Asked about criticisms of In the Heights over a lack of darker-skinned Latinos among its core characters, Moreno, 89, defended the film’s creator/producer Lin-Manuel Miranda (who also produced the documentary Rita Moreno: Just a Girl Who Decided to Go For It).
Said Moreno: “I’m simply saying, can’t you just wait a while and leave it alone?”
The remarks drew backlash on social media for being an insensitive response to the Afro-Latino population; Moreno was even trending on Twitter on Wednesday as a result of the controversy.

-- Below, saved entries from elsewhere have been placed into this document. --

(** C15: A refresh token presented again, after it was exchanged and whatever
    happened in between, signs its user out everywhere: the call is refused, no
    refresh token is left on the user's row, every session of the user is
    revoked, and no refresh token signed for the user is accepted from the
    state it leaves. *)
Theorem replay_revokes_everything s0 s tok t dev r s1 s2 t' dev' user stored :
  Inj (=) (=) uuid -> signed_out s0 -> rtc auth_step s0 s ->
  refreshToken tok t dev s = (Ok r, s1) -> rtc auth_step s1 s2 ->
  presentable tok t' s2 user stored ->
  exists s3, refreshToken tok t' dev' s2 = (Err (Unauthorized "Invalid refresh token"), s3) /\
    (forall u, u ∈ aw_users s3 -> au_id u = au_id user -> au_refreshToken u = None) /\
    (forall x, x ∈ aw_sessions s3 -> rs_userId x = au_id user -> rs_isRevoked x = true) /\
    (forall tok' t'' dev'' payload,
       jwt_verify jwt_refreshSecret (aw_clock s3) tok' = Some payload -> jp_sub payload = au_id user ->
       is_ok (refreshToken tok' t'' dev'' s3).1 = false).
Proof.
  intros Hinj Hout H0s Hr H12 Hp. apply signed_out_tokens in Hout. apply (auth_steps_tokens _ _ _ H0s) in Hout.
  apply (rotation_retires _ _ _ _ _ _ Hinj Hout) in Hr. apply (auth_steps_tokens _ _ _ H12) in Hr.
  assert (argon2_verify stored tok = Some false) as Hno.
  { destruct Hp as [(payload & _ & Hu) _ _ Hst%truthy_is _ _]. apply user_findUnique_Some in Hu as [Hu _].
    destruct (tok_stored _ _ Hr user stored Hu Hst) as (salt & iat & p & k & -> & _ & _ & _ & Hne).
    rewrite argon2_verify_hash. f_equal. by apply same_false. }
  destruct (refused_token_revokes tok t' dev' s2 user stored Hp Hno) as (s3 & E & Hu & Hx & _).
  exists s3. split_and!; [done..|]. intros tok' t'' dev'' payload Hv Hsub.
  apply (no_token_no_rotation tok' t'' dev'' s3 payload Hv). intros u Hin Hid. apply Hu; congruence.
Qed.
End Replay.

(** ** Signing in by password *)
Section Login.
Context `{Argon2, Jwt, Totp, AesGcm, RandomSource, AuthConfig, Sha256, UuidSource}.

(** A search after an update that does not disturb it. *)
Lemma auth_find_updated {X} (P Q : X -> bool) f (l : list X) :
  (forall x, P (f x) = P x) ->
  List.find P (update_where Q f l) = (fun x => if Q x then f x else x) <$> List.find P l.
Proof.
  intros Hf. unfold update_where in *. induction l as [|x l IH]; [done|]. cbn [List.find fmap list_fmap]. rewrite IH.
  destruct (Q x) eqn:E; rewrite ?Hf; destruct (P x); cbn; rewrite ?E; done.
Qed.

(** Every check of the account in a sign-in that went on. *)
Record account_ok (user : AuthUser) (dto : LoginDto) (at_ : Z) : Prop := {
  ao_active : au_accountStatus user = AS_ACTIVE;
  ao_onboarded : au_pinLoginRequired user = false;
  ao_password : argon2_verify (au_passwordHash user) (ld_password dto) = Some true;
  ao_temporary : temp_expired user at_ = false;
  ao_phone : needs_phone_check user = false;
  ao_email : feature_on "emailVerificationEnforced" = true -> au_emailVerified user = true;
}.

Lemma check_account_Ok tenantId user dto ip s x s' :
  check_account tenantId user dto ip s = (Ok x, s') -> s' = s /\ account_ok user dto (aw_clock s).
Proof.
  unfold check_account, unauthorized, now. intros Hr.
  destruct (au_accountStatus user === AS_ACTIVE) eqn:E1; cbn [negb] in Hr; [|by run_inv].
  destruct (au_pinLoginRequired user) eqn:E2; [by run_inv|].
  destruct (verifyPassword _ _) eqn:E3; cbn [negb] in Hr; [|by run_inv].
  unfold bind, gets, ret in Hr.
  destruct (temp_expired user (aw_clock s)) eqn:E4; [done|].
  destruct (needs_phone_check user) eqn:E5.
  { exfalso. destruct (require_phone_check user s) as [[u0|e0] s0] eqn:E; [|done]. clear Hr. unfold require_phone_check in E. by run_inv. }
  destruct (feature_on _ && _) eqn:E6; [done|]. injection Hr as _ <-. split; [done|]. split; try done.
  - by apply bool_decide_eq_true_1 in E1.
  - unfold verifyPassword in E3. by destruct (argon2_verify _ _) as [[]|].
  - intros Hf. rewrite Hf in E6. by destruct (au_emailVerified user).
Qed.

(** What an expired password changes: at most a flag on the user's row. *)
Lemma expire_password_Ok tenantId user s b s' :
  expire_password tenantId user s = (Ok b, s') ->
  b = au_mustChangePassword user || password_too_old tenantId (au_lastPasswordChangeAt user) s /\
  aw_tenants s' = aw_tenants s /\ aw_clock s' = aw_clock s /\
  (forall v, v ∈ aw_users s' -> exists u, u ∈ aw_users s /\ (v = u \/ v = set_mustChangePassword u)).
Proof.
  unfold expire_password. intros Hr. unfold bind at 1, gets at 1 in Hr.
  set (old := password_too_old tenantId (au_lastPasswordChangeAt user) s) in *.
  destruct (old && negb (au_mustChangePassword user)) eqn:E.
  - apply andb_true_iff in E as [-> _]. rewrite orb_true_r.
    unfold handling, bind, auth_audit, modify, ret in Hr.
    destruct (user_update _ _ _ s) as [r1 s1] eqn:Eu.
    apply user_update_cases in Eu as [(e & -> & ->)|[-> ->]]; injection Hr as <- <-; (split_and!; [done..|]).
    + intros v Hv. exists v. auto.
    + intros v Hv. apply elem_update_where in Hv as (u & Hu & ->). exists u. split; [done|]. case_match; auto.
  - injection Hr as <- <-. split_and!; try done.
    + by destruct old, (au_mustChangePassword user).
    + intros v Hv. exists v. auto.
Qed.

(** A second factor that was shown, of a user of the request's tenant: a backup
    code still on the list, else a code of the authenticator to which the
    library's answer is truthy. *)
Definition factor_shown (tenantId : string) (user : AuthUser) (dto : LoginDto) (at_ : Z) : Prop :=
  au_tenantId user = tenantId /\
  match truthy (ld_backupCode dto) with
  | Some code => exists c, c ∈ sf_backupCodes (au_secondFactor user) /\ argon2_verify c code = Some true
  | None => exists token sealed secret, truthy (ld_totpToken dto) = Some token /\
      sf_totpSecret (au_secondFactor user) = Some sealed /\
      gcm_open (TwoFactor.getTenantKey tenantId).1 (ep_body sealed) = Some secret /\
      exists answer, totp_verify token secret at_ = Some answer /\ TwoFactor.is_truthy answer = true
  end.

Lemma consume_code_Some code codes s left_ s' :
  TwoFactor.consume_code code codes s = (Ok (Some left_), s') ->
  s' = s /\ exists c, c ∈ codes /\ argon2_verify c code = Some true.
Proof.
  revert left_. induction codes as [|c codes IH]; intros left_ Hr; cbn in Hr; [by run_inv|].
  unfold bind at 1 in Hr. destruct (argon2_verify c code) as [v|] eqn:Ev; cbn in Hr; [|done].
  destruct v; cbn in Hr.
  - injection Hr as _ <-. split; [done|]. exists c. split; [by left|done].
  - unfold bind in Hr. destruct (TwoFactor.consume_code code codes s) as [[[l|]|e] s1] eqn:E; try done.
    injection Hr as _ <-. destruct (IH l eq_refl) as (-> & c' & Hc & Hv). split; [done|]. exists c'. split; [by right|done].
Qed.

Lemma verifyBackupCode_Ok ctx id code s x s' :
  TwoFactor.verifyBackupCode ctx id code s = (Ok x, s') ->
  exists u c, user_findUnique ctx id s = Some u /\ c ∈ sf_backupCodes (au_secondFactor u) /\
    argon2_verify c code = Some true.
Proof.
  unfold TwoFactor.verifyBackupCode. intros Hr. unfold bind at 1, gets at 1 in Hr.
  destruct (user_findUnique ctx id s) as [u|] eqn:Eu; [|done]. unfold bind at 1 in Hr. cbn [or_throw ret] in Hr.
  unfold bind at 1 in Hr. destruct (TwoFactor.consume_code _ _ s) as [[[l|]|e] s1] eqn:E; try done.
  apply consume_code_Some in E as (_ & c & Hc & Hv). eauto.
Qed.

Lemma verifyToken_Ok t id token s x s' :
  TwoFactor.verifyToken (Some t) id token t s = (Ok x, s') ->
  exists u sealed secret, user_findUnique (Some t) id s = Some u /\ sf_totpSecret (au_secondFactor u) = Some sealed /\
    gcm_open (TwoFactor.getTenantKey t).1 (ep_body sealed) = Some secret /\
    exists answer, totp_verify token secret (aw_clock s) = Some answer /\ TwoFactor.is_truthy answer = true.
Proof.
  unfold TwoFactor.verifyToken, TwoFactor.decrypt, TwoFactor.check_totp, now. intros Hr. unfold bind at 1, gets at 1 in Hr. cbn [default] in Hr.
  assert (forall u, (au_id u === id) && (t === au_tenantId u) && scoped (Some t) (au_tenantId u)
    = (au_id u === id) && scoped (Some t) (au_tenantId u)) as Hsame.
  { intros u. cbn. destruct (au_id u === id), (t === au_tenantId u) eqn:E; cbn; try done.
    symmetry. apply bool_decide_eq_false_2. apply bool_decide_eq_false_1 in E. congruence. }
  unfold user_findUnique, user_findFirst in *. rewrite (find_ext _ _ _ Hsame) in Hr.
  destruct (List.find _ _) as [u|] eqn:Eu; [|done]. unfold bind at 1 in Hr. cbn [or_throw ret] in Hr.
  destruct (sf_totpSecret (au_secondFactor u)) as [sealed|] eqn:Es; [|done]. run_inv. reflect.
  simplify_eq. do 3 eexists. split_and!; [done..|]. eauto.
Qed.

Lemma second_factor_Ok t user dto s x s' s0 :
  NoDup (au_id <$> aw_users s0) -> user ∈ aw_users s0 ->
  (forall v, v ∈ aw_users s -> exists u, u ∈ aw_users s0 /\ (v = u \/ v = set_mustChangePassword u)) ->
  second_factor t user dto s = (Ok x, s') ->
  (sf_enabled (au_secondFactor user) = true -> factor_shown t user dto (aw_clock s)) /\
  (json_true (tenant_setting t ["security"; "require2FA"] s) = true -> sf_enabled (au_secondFactor user) = true).
Proof.
  intros Hnd Hin Hrows Hr.
  assert (forall v, user_findUnique (Some t) (au_id user) s = Some v ->
    au_tenantId user = t /\ au_secondFactor v = au_secondFactor user) as Hfound.
  { intros v Hv. assert (au_tenantId v = t) as Ht.
    { apply find_some_elem in Hv as [_ Hv]. apply andb_true_iff in Hv as [_ Hv]. by apply bool_decide_eq_true_1 in Hv. }
    apply user_findUnique_Some in Hv as [Hv Hid]. destruct (Hrows v Hv) as (u & Hu & Hvu).
    assert (u = user) as -> by (eapply (NoDup_key_inj au_id); [done..|]; by destruct Hvu; subst).
    by destruct Hvu; subst. }
  unfold second_factor in Hr. destruct (sf_enabled (au_secondFactor user)) eqn:Ee; (split; [|done || intros Hreq]).
  - intros _. unfold factor_shown. destruct (truthy (ld_backupCode dto)) as [code|] eqn:Eb.
    + assert (TwoFactor.verifyBackupCode (Some t) (au_id user) code s = (Ok x, s')) as Hc by (by case_match).
      apply verifyBackupCode_Ok in Hc as (v & c & Hv & Hc & Hver). destruct (Hfound v Hv) as [-> <-]. eauto.
    + destruct (truthy (ld_totpToken dto)) as [token|] eqn:Et; [|done].
      apply verifyToken_Ok in Hr as (v & sealed & secret & Hv & Hs & Ho & Hver). destruct (Hfound v Hv) as [-> <-].
      split; [done|]. by exists token, sealed, secret.
  - done.
  - unfold bind at 1, gets at 1 in Hr. rewrite Hreq in Hr. done.
Qed.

Shortly after landing in Los Angeles from a flight from New York, Moreno issued this statement:
“I’m incredibly disappointed with myself. While making a statement in defense of Lin Manuel Miranda on the Colbert Show last night, I was clearly dismissive of black lives that matter in our Latin community. It is so easy to forget how celebration for some is lament for others. In addition to applauding Lin for his wonderful movie version of In the Heights, let me add my appreciation for his sensitivity and resolve to be more inclusive of the Afro-Latino community going forward. See, you CAN teach this old dog new tricks.”
Moreno next serves as executive producer for Steven Spielberg’s remake of West Side Story, in which she also plays the role of Valentina. Some Twitter criticism pointed out that she was darkened with makeup to play the role of Anita in the 1961 film version of the Broadway musical that won her an Oscar. Moreno has previously said she resented being darkened for the part, adding, “It wasn’t my color.”
In January of 2019, Spielberg met with a town hall of locals in Puerto Rico to discuss how he’d tackle the material; some in attendance questioned if West Side Story perhaps took a culturally insensitive and dated approach to Puerto Rican culture.
The film, from Disney-owned 20th Century Studios with an updated screenplay by Tony Kushner, opens Dec. 21.